Take It To The Limit One More Time
Cooking for vegetarians is like playing with magnetic poetry. Faced with limited material, one can go one of two ways. The first is to use vegetarian ingredients like tofu to mimic the taste and texture of meat. That’s a little like stacking words on top of each other and overlapping them to create new words, and the result isn’t that great in either case. The second is to embrace the limits and see them as a challenge, like letting the few words one does have dictate the subject of one’s poem. When Mira, who eats kosher and mostly vegetarian, came to visit, I ended up looking for dinner ideas in a cookbook featuring Indian food, which I almost never make.

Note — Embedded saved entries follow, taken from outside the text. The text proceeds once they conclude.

(** C35: no dropped line goes unreported: over any sequence of messages, the
    number of lines of a domain that were dropped is the number announced at
    the starts of its periods plus the number still to be announced. *)
Theorem drops_are_reported d msgs m m' rets :
  0 <= dropped_of m d -> dropped_of m d + Z.of_nat (length msgs) < 2 ^ 31 ->
  fc_run m msgs = (m', rets) ->
  reported d (zip msgs rets) + dropped_of m' d = dropped_of m d + drops d (zip msgs rets).
Proof.
  revert m m' rets; induction msgs as [|msg msgs IH]; intros m m' rets H0 Hb Hrun; simpl in Hrun.
  { simplify_eq. unfold reported, drops. simpl. lia. }
  destruct (FlowCtrlDomain GetDomainQuota m msg) as [m1 ret] eqn:E1.
  destruct (fc_run m1 msgs) as [m2 rets'] eqn:E2. simplify_eq. simpl length in Hb.
  unfold reported, drops in *. simpl. destruct (of_domain d msg) eqn:Ho.
  - pose proof (flow_own m msg d m1 ret Ho E1) as Hown. unfold dropped_of in *.
    assert (exists x, from_option dropped 0 (m1 !! d) = x /\ 0 <= x <= from_option dropped 0 (m !! d) + 1 /\
      (if 0 <? ret then ret else 0) + x = from_option dropped 0 (m !! d) + (if ret =? -1 then 1 else 0)) as (x & Hx & Hxb & He).
    { destruct (m !! d) as [i|]; simpl in *.
      - destruct (ts_gtb _ _); [|destruct (sumLen i <=? quota i)]; destruct Hown as [-> ->]; simpl; eexists; (split; [done|]).
        + rewrite wraps_small by lia. destruct (Z.ltb_spec 0 (dropped i)), (Z.eqb_spec (dropped i) (-1)); lia.
        + simpl. lia.
        + rewrite wrapu_small by lia. simpl. lia.
      - destruct Hown as [-> ->]. simpl. eexists; (split; [done|]). lia. }
    specialize (IH m1 m' rets'). rewrite Hx in IH. rewrite !andb_true_l.
    specialize (IH ltac:(lia) ltac:(lia) E2). lia.
  - pose proof (flow_other m msg d m1 ret Ho E1) as Hm. unfold dropped_of in *. rewrite <- Hm in *.
    specialize (IH m1 m' rets' H0 ltac:(lia) E2). simpl. lia.
Qed.

(** The time stamp of a message as the clocks give it, and not in the last
    second of the 32-bit range. *)
Definition stamped (msg : HilogMsg) : Prop :=
  ts_norm (mkTS (msg_mono_sec msg) (msg_tv_nsec msg)) /\ msg_mono_sec msg + 2 < 2 ^ 32.

Definition started (i : DomainInfo) : Prop := ts_norm (startTime i) /\ tv_sec (startTime i) + 2 < 2 ^ 32.

Lemma logLen_nonneg msg : 0 <= logLen msg.
Proof. apply wrapu_range. lia. Qed.

Lemma quota_run L d q msgs :
  0 <= q -> q + L < 2 ^ 32 -> Forall (fun msg => logLen msg <= L /\ stamped msg) msgs ->
  forall m m' rets i, m !! d = Some i -> quota i = q -> 0 <= sumLen i <= q + L -> started i ->
  fc_run m msgs = (m', rets) ->
  exists i', m' !! d = Some i' /\ quota i' = q /\ sumLen i' <= q + L /\
    ts_ns (startTime i) <= ts_ns (startTime i') /\
    (startTime i' = startTime i -> sumLen i' = sumLen i + passed d (zip msgs rets)).
Proof.
  intros Hq HL Hall. induction Hall as [|msg msgs [Hlen [Hst Hsec]] Hall IH];
    intros m m' rets i Hm Hqi Hsum [Hs1 Hs2] Hrun; simpl in Hrun.
  { simplify_eq. exists i. unfold passed. simpl. repeat split; try done; lia. }
  destruct (FlowCtrlDomain GetDomainQuota m msg) as [m1 ret] eqn:E1.
  destruct (fc_run m1 msgs) as [m2 rets'] eqn:E2. simplify_eq.
  pose proof (logLen_nonneg msg) as Hl0. unfold passed in *. simpl. destruct (of_domain d msg) eqn:Ho; simpl.
  2:{ assert (m1 !! d = Some i) as Hm1 by (by rewrite (flow_other m msg d m1 ret Ho E1)).
      destruct (IH m1 m' rets' i Hm1 eq_refl Hsum (conj Hs1 Hs2) E2) as (i' & ? & ? & ? & ? & Heq).
      exists i'. repeat split; try done. }
  pose proof (flow_own m msg d m1 ret Ho E1) as Hown. rewrite Hm in Hown. simpl in Hown.
  set (now := mkTS (msg_mono_sec msg) (msg_tv_nsec msg)) in *.
  assert (ts_norm (mkTS 1 0)) as H1 by (unfold ts_norm, NS_PER_SEC; simpl; lia).
  destruct (ts_add_spec (startTime i) (mkTS 1 0) Hs1 H1) as [Han Hav]; [simpl; lia|].
  rewrite ts_gtb_ns in Hown by done. rewrite Hav in Hown.
  destruct (Z.ltb_spec (ts_ns (startTime i) + ts_ns (mkTS 1 0)) (ts_ns now)) as [Hnew|Hold].
  - destruct Hown as [-> Hm1].
    destruct (IH m1 m' rets' _ Hm1 eq_refl) as (i' & ? & ? & ? & Hmono & _);
      [simpl; rewrite wrapu_small; lia | by split | done |].
    simpl in Hmono. exists i'. assert (ts_ns (startTime i) < ts_ns (startTime i')).
    { unfold ts_ns at 2, NS_PER_SEC in Hnew. simpl in Hnew. lia. }
    repeat split; try done; [lia|]. intros Heq. rewrite Heq in *. lia.
  - destruct (Z.leb_spec (sumLen i) (quota i)); destruct Hown as [-> Hm1].
    + destruct (IH m1 m' rets' _ Hm1 eq_refl) as (i' & ? & ? & ? & Hmono & Heq);
        [simpl; rewrite wrapu_small; lia | by split | done |].
      simpl in Hmono, Heq. exists i'. repeat split; try done. intros Hs. rewrite (Heq Hs), wrapu_small by lia. simpl. lia.
    + destruct (IH m1 m' rets' _ Hm1 eq_refl) as (i' & ? & ? & ? & Hmono & Heq); [done | by split | done |].
      simpl in Hmono, Heq. exists i'. by repeat split.
Qed.

(** Within one period of a domain, the bytes let through stay below its
    quota plus one message: whatever messages arrive while the period started
    at [startTime] lasts, the bytes already counted and those let through add
    up to at most the quota and the length of a single message. *)
Theorem quota_respected L d msgs m m' rets i i' :
  m !! d = Some i -> m' !! d = Some i' -> fc_run m msgs = (m', rets) -> startTime i' = startTime i ->
  0 <= quota i -> quota i + L < 2 ^ 32 -> 0 <= sumLen i <= quota i + L -> started i ->
  Forall (fun msg => logLen msg <= L /\ stamped msg) msgs ->
  sumLen i + passed d (zip msgs rets) <= quota i + L.
Proof.
  intros Hm Hm' Hrun Hst Hq HL Hsum Hs Hall.
  destruct (quota_run L d (quota i) msgs Hq HL Hall m m' rets i Hm eq_refl Hsum Hs Hrun)
    as (i'' & Hi & _ & Hb & _ & Heq). rewrite Hm' in Hi. injection Hi as <-. rewrite <- (Heq Hst). done.
Qed.
End runs.

(** A domain with a quota of 100 bytes that sends 40 bytes every tenth of a
    second. *)
Definition ex_fc_msg (k : Z) : HilogMsg :=
  mkHilogMsg 70 0 LOG_CORE LOG_INFO 4 5 (k * 100000000) 5 1 1 0xD002D00 "".
Definition ex_fc_msgs : list HilogMsg := ex_fc_msg <$> [1; 2; 3; 4; 5].
Definition ex_fc_map : gmap Z DomainInfo := {[ 0xD002D00 := mkDomainInfo 100 40 0 (mkTS 5 0) ]}.

Lemma drops_are_reported_witness :
  (fc_run (fun _ => 100) ex_fc_map ex_fc_msgs).2 = [0; 0; -1; -1; -1] /\
  dropped_of (fc_run (fun _ => 100) ex_fc_map ex_fc_msgs).1 0xD002D00 = 3.
Proof.
  destruct (fc_run (fun _ => 100) ex_fc_map ex_fc_msgs) as [m' rets] eqn:E.
  assert (rets = [0; 0; -1; -1; -1]) as Hr by (change rets with (m', rets).2; rewrite <- E; by vm_compute).
  split; [done|].
  assert (dropped_of ex_fc_map 0xD002D00 = 0) as H0 by (by vm_compute).
  assert (0 <= dropped_of ex_fc_map 0xD002D00) as H1 by (rewrite H0; lia).
  assert (dropped_of ex_fc_map 0xD002D00 + Z.of_nat (length ex_fc_msgs) < 2 ^ 31) as H2 by (by vm_compute).
  pose proof (drops_are_reported (fun _ => 100) 0xD002D00 ex_fc_msgs ex_fc_map m' rets H1 H2 E) as H.
  rewrite H0, Hr in H. exact H.
Defined.

Lemma quota_respected_witness :
  40 + passed 0xD002D00 (zip ex_fc_msgs (fc_run (fun _ => 100) ex_fc_map ex_fc_msgs).2) <= 100 + 40.
Proof.
  destruct (fc_run (fun _ => 100) ex_fc_map ex_fc_msgs) as [m' rets] eqn:E. simpl snd.
  assert (m' !! 0xD002D00 = Some (mkDomainInfo 100 120 3 (mkTS 5 0))) as Hm'
    by (change m' with (m', rets).1; rewrite <- E; by vm_compute).
  assert (Forall (fun msg => logLen msg <= 40 /\ stamped msg) ex_fc_msgs) as Hall by (repeat constructor; done).
  apply (quota_respected (fun _ => 100) 40 0xD002D00 ex_fc_msgs ex_fc_map m' rets
    (mkDomainInfo 100 40 0 (mkTS 5 0)) (mkDomainInfo 100 120 3 (mkTS 5 0)));
    [done | done | done | done | simpl; lia | simpl; lia | simpl; lia | by repeat split | done].
Defined.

All three recipes are from Madhur Jaffrey’s A Taste of India. Our copy is very little used, but the book has beautiful pictures. The writing focus is on Indian regions and the local cuisine, with the recipes as incidental, but they didn’t disappoint. While some dishes featured more exotic ingredients than others, I managed to make these three without going to a specialty foods store.
This eggplant dish is apparently eaten by “aristocratic Muslim families of Bhopal,” though I don’t know if this is still the limits of its audience. Though yogurt, in my experience, is usually used in dishes to counter spiciness, that isn’t the case here. The eggplant’s lack of heat is attributed to the dish’s Afghan and Persian origins. Jaffrey recommended serving a crunchy relish such as sliced cucumber along with it, but I left that out.
The recipe calls for a lot of oil, but I didn’t use nearly that much. I find that most Indian food tends to be pretty rich, so I didn’t think it would hurt to lighten the dish. Also, I always find that no matter how much oil I fry eggplant in, it never seems to be enough, so I feel that I might as well not use much in the first place. Besides, when it sits after cooking, as it does in this dish, it seems to get greasier. By the time it was ready to eat, the eggplant was soft and sweet, and I think any more oil would have been too much.
Spinach is one of my favorite vegetables in any form, and I’ve mentioned before my love for saag paneer. I thought I’d try a different dish this time, and chose this sixteenth century moghul recipe. I won’t lie; it’s not very pretty. The spinach is cooked a long time for something that wilts so easily, and ends up looking like some kind of camouflage. Like many ugly things, however, it tastes good. I thought it needed some salt but others disagreed, so it’s probably best to leave the seasoning as is and allow people to correct it individually if needed.
The one ingredient with which I had trouble was garam masala, an Indian spice mix that comes up in this and a couple other recipes I’ve read. I combed the supermarket for it, looking especially hard in the international foods aisle. For some reason, said aisle is entirely pasta on one side, with rice occupying another quarter of the shelf space. Are pasta and rice still considered the exclusive domain of Italians and Mexicans? There were only a paltry few shelves assigned to Asian foods, and they were filled with soy sauce. I could probably have made up the garam masala myself from individual spices, but at that point it was just too much work.
What would vegetarians do without fish? Or rather, what would lacto-pesco-ovo vegetarians do without fish? I chose this recipe for the main dish, expecting that it would yield pieces of fish accompanied with sauce. Instead, it’s kind of a curry fish stew. It’s from Kerala and is apparently usually spicier than the recipe instructs. It is usually served with rice or bread, so I had Drew cook some Jasmine rice to go with it. Traditionally, seer fish is featured, but Jaffrey recommends halibut, haddock, cod, scrod, monkfish, and bream as well.
This dish was my favorite of the three. I thought the sauce needed a little more salt, but again, not everybody agreed. The recipe calls for thin and thick coconut milk, which are used seperately. Since I didn’t have fresh coconuts on hand and wasn’t about to juice them myself if I did, I used canned milk, skimming the creamy top for the thick milk and using the lighter juice for the thin.